→ What you will do: Where the string "replicate" appears in a line of the data, show that line.

→ Data for analysis:
(** Further values: fractions inside the range are kept, the boundary 1.0
    means 100 percent, a half-way fraction rounds to the even neighbour,
    and a value that [int] rejects falls back to 95. *)
Example threshold_examples :
  resolve_threshold int_of_str (PFloat 0.85) = Ok 85 /\
  resolve_threshold int_of_str (PFloat 1) = Ok 100 /\
  resolve_threshold int_of_str (PInt 1) = Ok 100 /\
  resolve_threshold int_of_str (PFloat 0.825) = Ok 82 /\
  resolve_threshold int_of_str (PFloat 88.9) = Ok 88 /\
  resolve_threshold int_of_str (PFloat nan) = Ok 95 /\
  resolve_threshold int_of_str (PContainer true) = Ok 95 /\
  resolve_threshold int_of_str (PFloat infinity) = Raise OverflowError.
Proof. vm_compute. repeat split. Qed.

End ThresholdFacts.

(** ** Type lifecycle manager: validation, rejection and idempotence *)

Section LifecycleFacts.

Variable int_of_str : string -> option Z.
Variable str_upper : string -> string.
Variable str_isdigit : string -> bool.
Variable re_search : string -> string -> result bool.
Variable Registry : Type.
Variable serve : registry_request -> Registry -> http_outcome (list Payload.t) * Registry.

Abbreviation world := (world Registry).
Abbreviation create := (create_custom_type int_of_str str_upper str_isdigit re_search Registry serve).
Abbreviation upsert := (_upsert_custom_type Registry serve).
Abbreviation valid := (_is_valid_generated_type re_search Registry).
Lemma C7_snapshot_timeout_witness :
  let s := set_logger_pc L101
             (set_buffer (replicate 50 42405)
                (set_xLogMutex (Some Sensor) start_state)) in
  exists s3 : state,
    run 10 [LoggerTimeout; LoggerRun []; LoggerRun []] s = Some s3
    /\ console s3 = [LoggerTask_report (replicate 50 42405)]
    /\ adc_log s3 = adc_log s.
Proof.
  intros s.
  destruct (C7_snapshot_timeout 10 s []) as (_ & s1 & s2 & s3 & H1 & H2 & H3 & H);
    [reflexivity|discriminate|].
  exists s3. cbn [run]. rewrite H1, H2, H3.
  split; [reflexivity|].
  destruct H as (_ & _ & _ & _ & _ & _ & Hc & Hl & _).
  split; [exact Hc|exact Hl].
Defined.

Lemma resume_sensor_spec (s : state) :
  sensorTaskHandle s <> None ->
  sensor_suspended (resume_sensor s) = false
  /\ logger_pc (resume_sensor s) = logger_pc s.
Proof. unfold resume_sensor. by destruct s as [? ? ? ? ? [h|] ? ? ? ? ? ? ?]. Qed.

Lemma logger_from_L101 (stack : list Z) (s : state) :
  logger_pc s = L101 -> sensorTaskHandle s <> None ->
  exists n : nat,
    (n <= 53)%nat
    /\ logger_pc (run_logger stack n s) = L110 (bool_decide (xLogMutex s = None))
    /\ sensor_suspended (run_logger stack n s) = false.
Proof.
  intros Hpc Hh. destruct (xLogMutex s) as [t|] eqn:Hm.
  - exists (2 + 0)%nat. split; [lia|].
    rewrite (logger_window_held stack s t Hpc Hm 0). cbn [run_logger].
    destruct (resume_sensor_spec s Hh) as [H1 H2].
    split; [by destruct (resume_sensor s)|by destruct (resume_sensor s)].
  - destruct (logger_window_free stack s Hpc Hm) as [b Hb].
    exists (53 + 0)%nat. split; [lia|]. rewrite (Hb 0%nat). cbn [run_logger].
    destruct (resume_sensor_spec (set_xLogMutex None (set_buffer b s)))
      as [H1 H2]; [by destruct s|].
    split; [by destruct (resume_sensor _)|by destruct (resume_sensor _)].
Qed.

Lemma logger_from_copy (stack : list Z) (s : state) (i : nat) :
  logger_pc s = L102 i -> (i < Z.to_nat LOG_SIZE)%nat ->
  sensorTaskHandle s <> None ->
  exists n : nat,
    (n <= 52)%nat /\ sensor_suspended (run_logger stack n s) = false.
Proof.
  intros Hpc Hi Hh.
  destruct (copy_loop stack (Z.to_nat LOG_SIZE - S i) i s Hpc) as [b Hb];
    [lia|].
  exists (S (Z.to_nat LOG_SIZE - S i) + 2)%nat.
  split; [unfold LOG_SIZE; lia|]. rewrite Hb.
  destruct s as [lg idx lat sem mtx [h|] lit susp spc lpc buf con hist];
    [|done].
  reflexivity.
Qed.

(** C10: the sensor task is suspended exactly while the logger task is
    between lines 97 and 107; whenever it is suspended the logger task,
    running alone, resumes it within 54 of its own statements, and from
    line 101 it reaches line 110 with the sensor task resumed whether the
    mutex was obtained or the wait expired. *)
Theorem C10_resume_paired (P : Z) (s : state) (stack : list Z) :
  reachable P s -> valid_stack stack = true ->
  sensor_suspended s = in_suspend_window (logger_pc s)
  /\ (sensor_suspended s = true ->
      exists n : nat,
        (n <= 54)%nat /\ sensor_suspended (run_logger stack n s) = false)
  /\ (logger_pc s = L101 ->
      exists n : nat,
        (n <= 53)%nat
        /\ logger_pc (run_logger stack n s)
           = L110 (bool_decide (xLogMutex s = None))
        /\ sensor_suspended (run_logger stack n s) = false).
Proof.
  intros Hr Hv. apply (reachable_inv P) in Hr as [H1 H2 H3 H4 H5 H6 H7 H8 H9 H10].
  assert (Hh : sensorTaskHandle s <> None) by by rewrite H3.
  split; [done|]. split; [|intros Hpc; by apply logger_from_L101].
  intros Hs. rewrite H8 in Hs.
  destruct (logger_pc s) as [| | | | |i| |took|took] eqn:Hpc; try done.
  - (* line 100 *)
    assert (Hstep : logger_step stack s
                    = Some (set_logger_pc L101 (set_buffer stack s)))
      by (unfold logger_step; by rewrite Hpc, Hv).
    destruct (logger_from_L101 stack (set_logger_pc L101 (set_buffer stack s)))
      as (n & Hn & _ & Hres); [by destruct s|by destruct s|].
    exists (S n). split; [lia|]. by rewrite (run_logger_step _ _ _ _ Hstep).
  - (* line 101 *)
    destruct (logger_from_L101 stack s Hpc Hh) as (n & Hn & _ & Hres).
    exists n. split; [lia|done].
  - (* line 102 *)
    destruct H6 as (Hi & _).
    destruct (logger_from_copy stack s i Hpc Hi Hh) as (n & Hn & Hres).
    exists n. split; [lia|done].
  - (* line 103 *)
    exists 2%nat. split; [lia|].
    destruct s as [lg idx lat sem mtx [h|] lit susp spc lpc buf con hist];
      [|done].
    fields. subst lpc. reflexivity.
  - (* line 106 *)
    exists 1%nat. split; [lia|].
    destruct s as [lg idx lat sem mtx [h|] lit susp spc lpc buf con hist];
      [|done].
    fields. subst lpc. reflexivity.
Qed.

Lemma C10_resume_paired_witness :
  exists s : state,
    run 10 [Isr 100; LoggerRun []; LoggerRun []; LoggerRun []] start_state
    = Some s
    /\ sensor_suspended s = true
    /\ exists n : nat,
         (n <= 54)%nat
         /\ sensor_suspended (run_logger (replicate 50 0) n s) = false.
Proof.
  eexists. split; [vm_compute; reflexivity|]. split; [reflexivity|].
  refine (proj1 (proj2 (C10_resume_paired 10 _ (replicate 50 0) _ _)) _).
  - apply reachable_run.
    exists [Isr 100; LoggerRun []; LoggerRun []; LoggerRun []].
    vm_compute. reflexivity.
  - vm_compute. reflexivity.
  - reflexivity.
Defined.


Lemma C6_single_slot_witness :
  count_accepted 10 [100; 200; 300] start_state = 3%nat
  /\ length (console (run_logger (replicate 50 0) 58
                        (isr_all 10 [100; 200; 300] start_state))) = 1%nat.
Proof.
  split; [reflexivity|].
  destruct (C6_single_slot 10 start_state [100; 200; 300] (replicate 50 0) 0)
    as (_ & _ & _ & H & _);
    [reflexivity|vm_compute; lia|reflexivity|vm_compute; lia|exact H].
Defined.


(** ** The copy of the log *)

Section Snapshot.
Variable P : Z.

(** While the logger task holds the mutex no transition changes the log. *)
Lemma log_stable_in_copy (s s' : state) (ev : event) :
  inv s -> logger_in_cs (logger_pc s) = true -> step P ev s = Some s' ->
  adc_log s' = adc_log s /\ log_index s' = log_index s.
Proof.
  intros [H1 H2 H3 H4 H5 H6 H7 H8 H9 H10] Hcs Hs.
  rewrite Hcs, andb_true_r in H5.
  destruct s as [lg idx lat sem mtx hdl lit susp spc lpc buf con hist].
  fields. destruct ev as [now|adc| |stack|]; cbn [step] in Hs.
  - destruct (_ && _); [|done]. injection Hs as <-.
    unfold button_isr_handler. by destruct (debounce_accepts _ _ _).
  - unfold sensor_step in Hs. fields. destruct susp; [done|].
    destruct spc; try done; try (by injection Hs as <-).
    rewrite H4 in Hs. cbn in Hs. by rewrite Hcs in Hs.
  - unfold sensor_timeout in Hs. fields. destruct susp; [done|].
    destruct spc; try done. destruct mtx; [|done]. by injection Hs as <-.
  - unfold logger_step in Hs. fields.
    destruct lpc; try done; by injection Hs as <-.
  - unfold logger_timeout in Hs. fields. by destruct lpc.
Qed.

→ Result below:
             (set_buffer (replicate 50 42405)
    /\ console s3 = [LoggerTask_report (replicate 50 42405)]
         /\ sensor_suspended (run_logger (replicate 50 0) n s) = false.
  refine (proj1 (proj2 (C10_resume_paired 10 _ (replicate 50 0) _ _)) _).
  /\ length (console (run_logger (replicate 50 0) 58
  destruct (C6_single_slot 10 start_state [100; 200; 300] (replicate 50 0) 0)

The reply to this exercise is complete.